Repeat only the stretch of lines below that runs from the line with "Definition is_ascii_digit (c" through the line with "Definition digit_val (c", unaltered.

Segment Start: The data

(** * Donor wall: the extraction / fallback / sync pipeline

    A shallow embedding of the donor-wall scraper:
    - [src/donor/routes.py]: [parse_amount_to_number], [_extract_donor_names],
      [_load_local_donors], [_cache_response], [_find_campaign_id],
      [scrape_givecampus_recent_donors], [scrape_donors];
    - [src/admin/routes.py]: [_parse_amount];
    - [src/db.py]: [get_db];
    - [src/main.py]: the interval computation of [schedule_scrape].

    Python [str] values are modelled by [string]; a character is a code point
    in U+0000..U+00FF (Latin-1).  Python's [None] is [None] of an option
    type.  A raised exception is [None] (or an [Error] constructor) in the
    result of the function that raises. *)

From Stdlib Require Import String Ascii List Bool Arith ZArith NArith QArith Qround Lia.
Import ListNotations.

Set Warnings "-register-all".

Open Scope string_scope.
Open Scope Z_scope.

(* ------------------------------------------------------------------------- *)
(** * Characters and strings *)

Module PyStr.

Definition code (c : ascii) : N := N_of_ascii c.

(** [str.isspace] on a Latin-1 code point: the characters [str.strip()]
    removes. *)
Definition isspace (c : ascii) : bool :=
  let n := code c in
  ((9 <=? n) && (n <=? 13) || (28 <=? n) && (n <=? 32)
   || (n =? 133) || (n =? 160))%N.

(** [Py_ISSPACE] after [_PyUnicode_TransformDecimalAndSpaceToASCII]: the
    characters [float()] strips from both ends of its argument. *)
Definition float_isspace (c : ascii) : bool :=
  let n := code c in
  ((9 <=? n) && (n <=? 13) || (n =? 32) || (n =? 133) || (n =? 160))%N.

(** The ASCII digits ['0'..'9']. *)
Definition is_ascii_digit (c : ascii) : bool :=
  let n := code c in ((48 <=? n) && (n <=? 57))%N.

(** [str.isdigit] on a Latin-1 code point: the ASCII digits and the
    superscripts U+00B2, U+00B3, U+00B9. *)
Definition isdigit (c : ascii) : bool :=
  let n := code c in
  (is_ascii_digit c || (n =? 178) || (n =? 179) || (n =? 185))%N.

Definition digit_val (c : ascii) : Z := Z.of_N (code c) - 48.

Segment End: The data
Segment Start: The data

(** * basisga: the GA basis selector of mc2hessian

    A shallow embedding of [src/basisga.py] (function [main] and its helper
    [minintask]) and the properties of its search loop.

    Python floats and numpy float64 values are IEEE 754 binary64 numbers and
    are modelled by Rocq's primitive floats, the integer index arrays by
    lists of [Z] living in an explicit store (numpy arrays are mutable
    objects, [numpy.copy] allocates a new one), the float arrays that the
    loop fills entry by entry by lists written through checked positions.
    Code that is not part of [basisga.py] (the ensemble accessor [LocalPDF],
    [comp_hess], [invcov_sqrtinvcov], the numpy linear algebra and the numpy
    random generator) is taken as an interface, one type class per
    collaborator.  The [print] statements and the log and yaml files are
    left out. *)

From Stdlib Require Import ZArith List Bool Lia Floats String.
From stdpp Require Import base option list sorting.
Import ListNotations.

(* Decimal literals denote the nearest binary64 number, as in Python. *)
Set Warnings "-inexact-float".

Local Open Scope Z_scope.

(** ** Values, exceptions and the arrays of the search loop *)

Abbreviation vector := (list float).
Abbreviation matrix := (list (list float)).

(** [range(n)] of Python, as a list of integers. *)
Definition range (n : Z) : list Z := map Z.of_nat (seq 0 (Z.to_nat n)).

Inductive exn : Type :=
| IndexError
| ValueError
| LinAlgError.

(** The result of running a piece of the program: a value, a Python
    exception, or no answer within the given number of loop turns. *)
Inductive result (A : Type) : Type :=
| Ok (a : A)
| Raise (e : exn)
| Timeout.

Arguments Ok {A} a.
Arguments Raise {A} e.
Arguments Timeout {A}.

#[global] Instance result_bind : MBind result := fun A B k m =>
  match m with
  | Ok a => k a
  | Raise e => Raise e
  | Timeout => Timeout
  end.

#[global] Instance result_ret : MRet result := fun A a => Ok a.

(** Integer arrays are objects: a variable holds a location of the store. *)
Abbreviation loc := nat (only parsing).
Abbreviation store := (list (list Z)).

Segment End: The data

• _Worked solution_
Definition is_ascii_digit (c : ascii) : bool :=
  let n := code c in ((48 <=? n) && (n <=? 57))%N.

(** [str.isdigit] on a Latin-1 code point: the ASCII digits and the
    superscripts U+00B2, U+00B3, U+00B9. *)
Definition isdigit (c : ascii) : bool :=
  let n := code c in
  (is_ascii_digit c || (n =? 178) || (n =? 179) || (n =? 185))%N.

Definition digit_val (c : ascii) : Z := Z.of_N (code c) - 48.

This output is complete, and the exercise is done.